(** X6. Adding an edge and then the reversed edge: for distinct [o] and
    [d], after [addEdge o d] has returned [e], [addEdge d o] returns the
    [sym] of [e] and changes nothing. *)
Theorem addEdge_reverse T g o d :
  reachable ip T g → o ≠ d →
  ∃ e e' g',
    EdgeGraph.addEdge ip o d g = Some (Some e, g')
    ∧ EdgeGraph.addEdge ip d o g' = Some (Some e', g')
    ∧ HalfEdge.sym (EdgeGraph.edges g') e = Some (Some e')
    ∧ HalfEdge.sym (EdgeGraph.edges g') e' = Some (Some e).
Proof.
  intros Hreach Hod. destruct (reachable_inv ip _ _ Hreach) as [Hwf Hrec].
  destruct (addEdge_step ip T g o d Hwf Hrec)
    as (r & g' & Hadd & Hwf' & Hrec' & _ & Hres & _).
  destruct (Hres Hod) as (e & -> & He).
  destruct (wfP_half_edge_sym _ _ _ _ _ Hwf' He) as (e' & Hs & He').
  destruct (wfP_half_edge_sym _ _ _ _ _ Hwf' He') as (e3 & Hs' & He3).
  assert (e3 = e) as ->.
  { destruct He as [Ho Hd], He3 as [Ho3 Hd3].
    by apply (wf_simple _ _ Hwf' e3 e o d). }
  destruct (addEdge_present ip _ g' d o e Hwf' Hrec')
    as (e2 & Hadd2 & _ & Huniq); [congruence|by right|].
  pose proof (Huniq e' He') as ->.
  exists e, e2, g'. split; [done|]. split; [done|]. by split.
Qed.

(** X7. Half-edges come in pairs: in every reachable state each half-edge
    of the arena has a [sym], which has it as its [sym]; the two have
    different origins; and its [next] is a half-edge with the same
    origin. *)
Theorem half_edges_paired T g h :
  reachable ip T g → h < length (EdgeGraph.edges g) →
  ∃ s n o d,
    HalfEdge.sym (EdgeGraph.edges g) h = Some (Some s)
    ∧ HalfEdge.sym (EdgeGraph.edges g) s = Some (Some h)
    ∧ HalfEdge.orig (EdgeGraph.edges g) h = Some o
    ∧ HalfEdge.orig (EdgeGraph.edges g) s = Some d
    ∧ o ≠ d
    ∧ HalfEdge.next (EdgeGraph.edges g) h = Some (Some n)
    ∧ HalfEdge.orig (EdgeGraph.edges g) n = Some o.
Proof.
  intros Hreach Hlt. destruct (reachable_inv ip _ _ Hreach) as [Hwf Hrec].
  destruct (wf_sym _ _ Hwf h Hlt) as (s & Hs & Hs').
  destruct (orig_is_Some _ _ Hlt) as [o Ho].
  destruct (wfP_dest_is_Some _ _ h Hwf Hlt) as [d Hd].
  assert (o ≠ d) as Hod.
  { apply (proj1 (Hrec o d)). by exists h. }
  destruct (wf_known _ _ Hwf h o Ho) as [p Hv]; [apply not_elem_of_empty|].
  destruct (wf_vertex _ _ Hwf o p Hv) as (r & l & -> & Hring & Hmem).
  assert (h ∈ l) as Hin by (apply Hmem; split; [done|apply not_elem_of_empty]).
  pose proof (is_ring_head _ _ _ Hring) as Hr.
  destruct Hring as (_ & _ & Hl).
  destruct (linked_next _ _ _ _ Hl Hin) as (n & Hn & Hnl).
  exists s, n, o, d. split; [done|]. split; [done|]. split; [done|].
  split; [by rewrite <- (dest_sym _ _ _ Hs)|]. split; [done|].
  split; [done|]. destruct Hnl as [Hnl| ->]; by apply Hmem.
Qed.
Lemma dot_bigsum (u v : list R) :
  dot u v = bigsum (length u) (fun k => nth k u 0 * nth k v 0).
Proof.
  revert v; induction u as [|a u IH]; intros v; [reflexivity|].
  cbn [length]. rewrite bigsum_shift. cbn [nth]. destruct v as [|b v].
  - unfold dot. cbn [zip_with sum fold_right].
    rewrite bigsum_ext with (G := fun _ => 0).
    + rewrite bigsum_zero. cbn [nth]. ring.
    + intros i _. destruct i; cbn [nth]; ring.
  - specialize (IH v). unfold dot in *. cbn [zip_with sum fold_right nth].
    unfold sum in IH. now rewrite IH.
Qed.

Lemma dot_bigsum_to (c : nat) (u v : list R) :
  (length u <= c)%nat -> dot u v = bigsum c (fun k => nth k u 0 * nth k v 0).
Proof.
  intros H. rewrite dot_bigsum. symmetry. apply bigsum_extend; [exact H|].
  intros k Hk _. rewrite (nth_overflow u) by exact Hk. ring.
Qed.

Lemma derivable_bigsum (c : nat) (G : nat -> R -> R) (G' : nat -> R) (x : R) :
  (forall k, (k < c)%nat -> derivable_pt_lim (G k) x (G' k)) ->
  derivable_pt_lim (fun y => bigsum c (fun k => G k y)) x (bigsum c G').
Proof.
  induction c as [|c IH]; intros H.
  - apply derivable_pt_lim_ext with (f := fct_cte 0); [reflexivity|].
    apply derivable_pt_lim_const.
  - apply derivable_pt_lim_ext
      with (f := ((fun y => bigsum c (fun k => G k y)) + G c)%F).
    + intros y. unfold plus_fct. now rewrite bigsum_S.
    + rewrite bigsum_S. apply derivable_pt_lim_plus; [apply IH|]; auto with arith.
Qed.

Lemma derivable_const (a x : R) : derivable_pt_lim (fun _ => a) x 0.
Proof.
  exact (derivable_pt_lim_const a x).
Qed.

Lemma nth_map_lt {X Y : Type} (f : X -> Y) (l : list X) (i : nat) (d : X) (d' : Y) :
  (i < length l)%nat -> nth i (map f l) d' = f (nth i l d).
Proof.
  intros H. rewrite (nth_indep _ d' (f d)) by (now rewrite length_map). apply map_nth.
Qed.

Lemma zip_with_ext {X Y Z : Type} (f h : X -> Y -> Z) (l : list X) (m : list Y) :
  (forall a b, f a b = h a b) -> zip_with f l m = zip_with h l m.
Proof.
  intros H. revert m; induction l as [|a l IH]; intros [|b m]; cbn [zip_with]; auto.
  now rewrite H, IH.
Qed.

Lemma zip_with_left {X Y Z : Type} (f : X -> Z) (l : list X) (m : list Y) :
  length l = length m -> zip_with (fun a _ => f a) l m = map f l.
Proof.
  revert m; induction l as [|a l IH]; intros [|b m] H; try discriminate; [reflexivity|].
  cbn [zip_with map]. f_equal. apply IH. now injection H.
Qed.

Lemma zip_with_const {X Y Z : Type} (z : Z) (l : list X) (m : list Y) :
  length l = length m -> zip_with (fun _ _ => z) l m = repeat z (length l).
Proof.
  revert m; induction l as [|a l IH]; intros [|b m] H; try discriminate; [reflexivity|].
  cbn [zip_with length repeat]. f_equal. apply IH. now injection H.
Qed.

(** ** Dot products *)

Lemma dot_zero_r (u v : list R) : zero_vec v -> dot u v = 0.
Proof.
  intros H. rewrite dot_bigsum, bigsum_ext with (G := fun _ => 0); [apply bigsum_zero|].
  intros i _. rewrite H. ring.
Qed.

Lemma dot_pointwise (c : nat) (u v u' v' : list R) :
  (length u <= c)%nat -> (length u' <= c)%nat ->
  (forall i, (i < c)%nat -> nth i u 0 * nth i v 0 = nth i u' 0 * nth i v' 0) ->
  dot u v = dot u' v'.
Proof.
  intros Hu Hu' H. rewrite (@dot_bigsum_to c u v Hu), (@dot_bigsum_to c u' v' Hu').
  now apply bigsum_ext.
Qed.

Lemma dot_plus (c : nat) (u v u1 v1 u2 v2 : list R) :
  (length u <= c)%nat -> (length u1 <= c)%nat -> (length u2 <= c)%nat ->
  (forall i, (i < c)%nat ->
     nth i u 0 * nth i v 0 = nth i u1 0 * nth i v1 0 + nth i u2 0 * nth i v2 0) ->
  dot u v = dot u1 v1 + dot u2 v2.
Proof.
  intros Hu Hu1 Hu2 H.
  rewrite (@dot_bigsum_to c u v Hu), (@dot_bigsum_to c u1 v1 Hu1),
    (@dot_bigsum_to c u2 v2 Hu2), <- bigsum_plus.
  now apply bigsum_ext.
Qed.

Lemma sum_app (l m : list R) : sum (l ++ m) = sum l + sum m.
Proof.
  unfold sum. induction l as [|a l IH]; cbn [app fold_right]; [ring|].
  rewrite IH. ring.
Qed.

Lemma dot_app (u1 u2 v1 v2 : list R) :
  length u1 = length v1 -> dot (u1 ++ u2) (v1 ++ v2) = dot u1 v1 + dot u2 v2.
Proof.
  intros H. unfold dot. rewrite zip_with_app by exact H. apply sum_app.
Qed.

Lemma dot_repeat_0_l (k : nat) (v : list R) : dot (repeat 0 k) v = 0.
Proof.
  rewrite dot_bigsum, bigsum_ext with (G := fun _ => 0); [apply bigsum_zero|].
  intros i Hi. rewrite repeat_length in Hi. rewrite nth_repeat_lt by exact Hi. ring.
Qed.

Lemma dot_repeat_0_r (k : nat) (u : list R) : dot u (repeat 0 k) = 0.
Proof.
  apply dot_zero_r. intros i. destruct (Nat.lt_ge_cases i k).
  - now apply nth_repeat_lt.
  - apply nth_overflow. now rewrite repeat_length.
Qed.

Lemma columns_nth (inF : nat) (W : list (list R)) (j k : nat) :
  (k < inF)%nat -> nth j (nth k (columns inF W) []) 0 = nth k (nth j W []) 0.
Proof.
  intros Hk. unfold columns. rewrite nth_map_seq by exact Hk.
  destruct (Nat.lt_ge_cases j (length W)) as [Hj|Hj].
  - now rewrite nth_map_lt with (d := []).
  - rewrite nth_overflow by (now rewrite length_map).
    rewrite (nth_overflow W) by exact Hj. now destruct k.
Qed.

(** ** Rows *)

Section RowFacts.

Variable st : store.
Variables A B : expr.
Variable n : nat.

Hypothesis HA : atomic A = true.
Hypothesis HB : atomic B = true.
Hypothesis HAB : A <> B.
Hypothesis SA : shape_of A = Some [n; 1%nat].
Hypothesis SB : shape_of B = Some [n; 1%nat].
Hypothesis NB : forall g, vjp B A g = None.

Lemma not_atom (e : expr) :
  atomic e = false -> expr_eqb e A = false /\ expr_eqb e B = false.
Proof.
  intros He. split; apply expr_eqb_false; intros ->; congruence.
Qed.

Lemma atom_row (e : expr) (av bv : R) :
  atomic e = true ->
  row st A B av bv e = (if expr_eqb e A then [av] else if expr_eqb e B then [bv] else [])
  /\ tangent st A B av bv e = (if expr_eqb e A then [0] else if expr_eqb e B then [1] else [])
  /\ rowwise A B n e = (expr_eqb e A || expr_eqb e B)%bool.
Proof.
  destruct e as [| ? [|] ? ? | | | | | | | | | | | | | | | |]; cbn [atomic];
    try discriminate; intros _; repeat split; reflexivity.
Qed.
Lemma executed_calls tr : executed tr = flat_map calls tr.
Proof. reflexivity. Qed.

(** ** Dry runs *)

#[local] Hint Unfold read_only : core.

Section DryRun.
Variable proc : World.

Lemma detach_vms_loop_dry vg_name vm_uuids success tr :
  fst (detach_vms_loop proc vg_name vm_uuids true success tr) = success /\
  executed (snd (detach_vms_loop proc vg_name vm_uuids true success tr)) =
  executed tr.
Proof.
  revert success tr. induction vm_uuids as [|u rest IH]; intros success tr.
  - split; reflexivity.
  - cbn [detach_vms_loop]. unfold bind. rewrite run_acli_command_dry.
    cbn [is_None eq_str negb andb]. rewrite ?andb_false_r.
    unfold log, ret. cbv beta iota.
    match goal with
    | |- context [detach_vms_loop _ _ _ _ _ ?t] =>
        destruct (IH success t) as [H1 H2]
    end.
    split; [exact H1|]. rewrite H2, !executed_log. reflexivity.
Qed.

Lemma detach_vms_dry vg_name vm_uuids tr :
  fst (detach_vms proc vg_name vm_uuids true tr) = true /\
  executed (snd (detach_vms proc vg_name vm_uuids true tr)) = executed tr.
Proof.
  unfold detach_vms. destruct vm_uuids as [|u rest].
  - simpl. split; [reflexivity | apply executed_log].
  - apply detach_vms_loop_dry.
Qed.

Lemma detach_disks_loop_dry vg_name disk_indexes success tr :
  fst (detach_disks_loop proc vg_name disk_indexes true success tr) = success /\
  executed (snd (detach_disks_loop proc vg_name disk_indexes true success tr)) =
  executed tr.
Proof.
  revert success tr. induction disk_indexes as [|d rest IH]; intros success tr.
  - split; reflexivity.
  - cbn [detach_disks_loop]. unfold bind. rewrite run_acli_command_dry.
    cbn [is_None eq_str negb andb]. rewrite ?andb_false_r.
    unfold log, ret. cbv beta iota.
    match goal with
    | |- context [detach_disks_loop _ _ _ _ _ ?t] =>
        destruct (IH success t) as [H1 H2]
    end.
    split; [exact H1|]. rewrite H2, !executed_log. reflexivity.
Qed.

Lemma detach_disks_dry vg_name disk_indexes tr :
  fst (detach_disks proc vg_name disk_indexes true tr) = true /\
  executed (snd (detach_disks proc vg_name disk_indexes true tr)) = executed tr.
Proof.
  unfold detach_disks. destruct disk_indexes as [|d rest].
  - simpl. split; [reflexivity | apply executed_log].
  - apply detach_disks_loop_dry.
Qed.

───

▶ _Problem_
Say how many lines in the listing above include "done". Give nothing but the number.

▶ _Completed task_
5